Tuesday, January 1, 2008

A single long strand



"I always wonder what it would be like to belong to a species — just for a while — that isn’t so busy indexing its life, that lives wholly within the single long strand of its being. " (Verlyn Klinkenborg, NYTimes, Dec. 31, 2007)

In the single long strand of the Dragon-Skin Wrap I was knitting last night lurked a twist, where I'd cast on the back neck band: as midnight approached, I tried to untwist or double-twist that crucial hiccup, to will it not to be important, even as I was trying to visualize how the back could, apparent to the pattern-writer but not apparent to the pattern-executer, knit down from the top of the recently joined two fronts. Not indexing my life at midnight but staring at what becomes of that single strand of the sweater's being, I . . . went to bed.

Happy New Year. Complexity will somehow resolve itself with the light of morning: I turned the entire left front on the needles, and VOILA the single long strand of the Dragon-Skin Wrap is all heading in the same direction, knots, twists, and hiccups all gone.

Moral: go to sleep.

(Interweave Knits: Holiday Gifts, 2007; Zara yarn)

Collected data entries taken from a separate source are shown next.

Lemma np_diff_length (a : list F) :
  List.length (np_diff a) = List.length a - 1.
Proof.
  induction a as [|x [|y a] IH]; simpl in *; try reflexivity.
  rewrite IH. lia.
Qed.

Lemma np_max_returns (a : list F) :
  0 < List.length a -> exists m, np_max a = Ok m.
Proof.
  destruct a as [|x a]; simpl; [lia | eauto].
Qed.

(** With two rows or more the spacing is defined. *)
Lemma spacing_returns (data : list (Rec6 F)) :
  2 <= List.length data ->
  exists dx, np_max (np_diff (map (val 1) (index_from 0 data))) = Ok dx.
Proof.
  intros Hn. apply np_max_returns.
  rewrite np_diff_length, length_map, index_from_length. lia.
Qed.

Lemma sorted_rows_perm (dx : F) (dat : DataFrame F) :
  Permutation (rows (sorted_frame dx dat)) (map (shift_row dx) (rows dat)).
Proof.
  unfold sorted_frame; simpl.
  rewrite (Permutation_map snd (sort_keyed_perm _)).
  rewrite map_map; simpl. now rewrite map_id.
Qed.

Lemma find_label (l : list (Row F)) (r : Row F) :
  NoDup (map label l) -> In r l ->
  find (fun r' => Nat.eqb (label r') (label r)) l = Some r.
Proof.
  intros Hnd Hr.
  destruct (find _ l) as [r'|] eqn:E.
  - apply find_some in E as [Hin Hlab]. apply Nat.eqb_eq in Hlab.
    f_equal. now apply (NoDup_map_inj label l).
  - apply (find_none _ _ E) in Hr. now rewrite Nat.eqb_refl in Hr.
Qed.

(** The row labelled [i], before and after the transformer. *)
Lemma row_at_sorted (data : list (Rec6 F)) (dx : F) (i : nat) :
  i < List.length data ->
  exists r0, In r0 (index_from 0 data) /\ six r0 /\ label r0 = i
    /\ row_at (frame_of names data) i = Some r0
    /\ row_at (sorted_frame dx (frame_of names data)) i = Some (shift_row dx r0).
Proof.
  intros Hi.
  assert (Hlab := index_from_labels 0 data).
  assert (Hnd : NoDup (map label (index_from 0 data)))
    by (rewrite Hlab; apply seq_NoDup).
  destruct (nth_error (index_from 0 data) i) as [r0|] eqn:E;
    [|apply nth_error_None in E; rewrite index_from_length in E; lia].
  assert (Hin : In r0 (index_from 0 data)) by now apply nth_error_In in E.
  assert (Hl : label r0 = i).
  { apply (map_nth_error label) in E. rewrite Hlab in E.
    rewrite nth_error_seq in E.
    destruct (Nat.ltb_spec i (List.length data)); [|discriminate].
    now injection E as <-. }
  exists r0. repeat split; auto.
  - pose proof (index_from_cells 0 data) as H6.
    rewrite Forall_forall in H6. now apply H6.
  - unfold row_at; simpl. rewrite <- Hl. now apply find_label.
  - unfold row_at. rewrite <- Hl.
    change (label r0) with (label (shift_row dx r0)).
    apply find_label.
    + rewrite (Permutation_map label (sorted_rows_perm dx _)); simpl.
      rewrite map_map; simpl. exact Hnd.
    + apply (Permutation_in _ (Permutation_sym (sorted_rows_perm dx _))).
      simpl. now apply in_map.
Qed.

And here's a chubby beauty, my fourth Christmas Stocking, by Judy's Colors (Nordic Fiber Arts). I'm not finishing a late Christmas present, I'm actually early for a February almost-baby. I've decided to knit Christmas stockings as baby gifts, since they'll suit the bambino/bambina for years instead of for two months, as would a baby sweater I'd otherwise knit. This one is a third as large again as the pattern called for (120 stitches cast on instead of the pattern's 80), so my friends can tuck the baby inside the stocking when it arrives: it's a stocking it's a swaddle.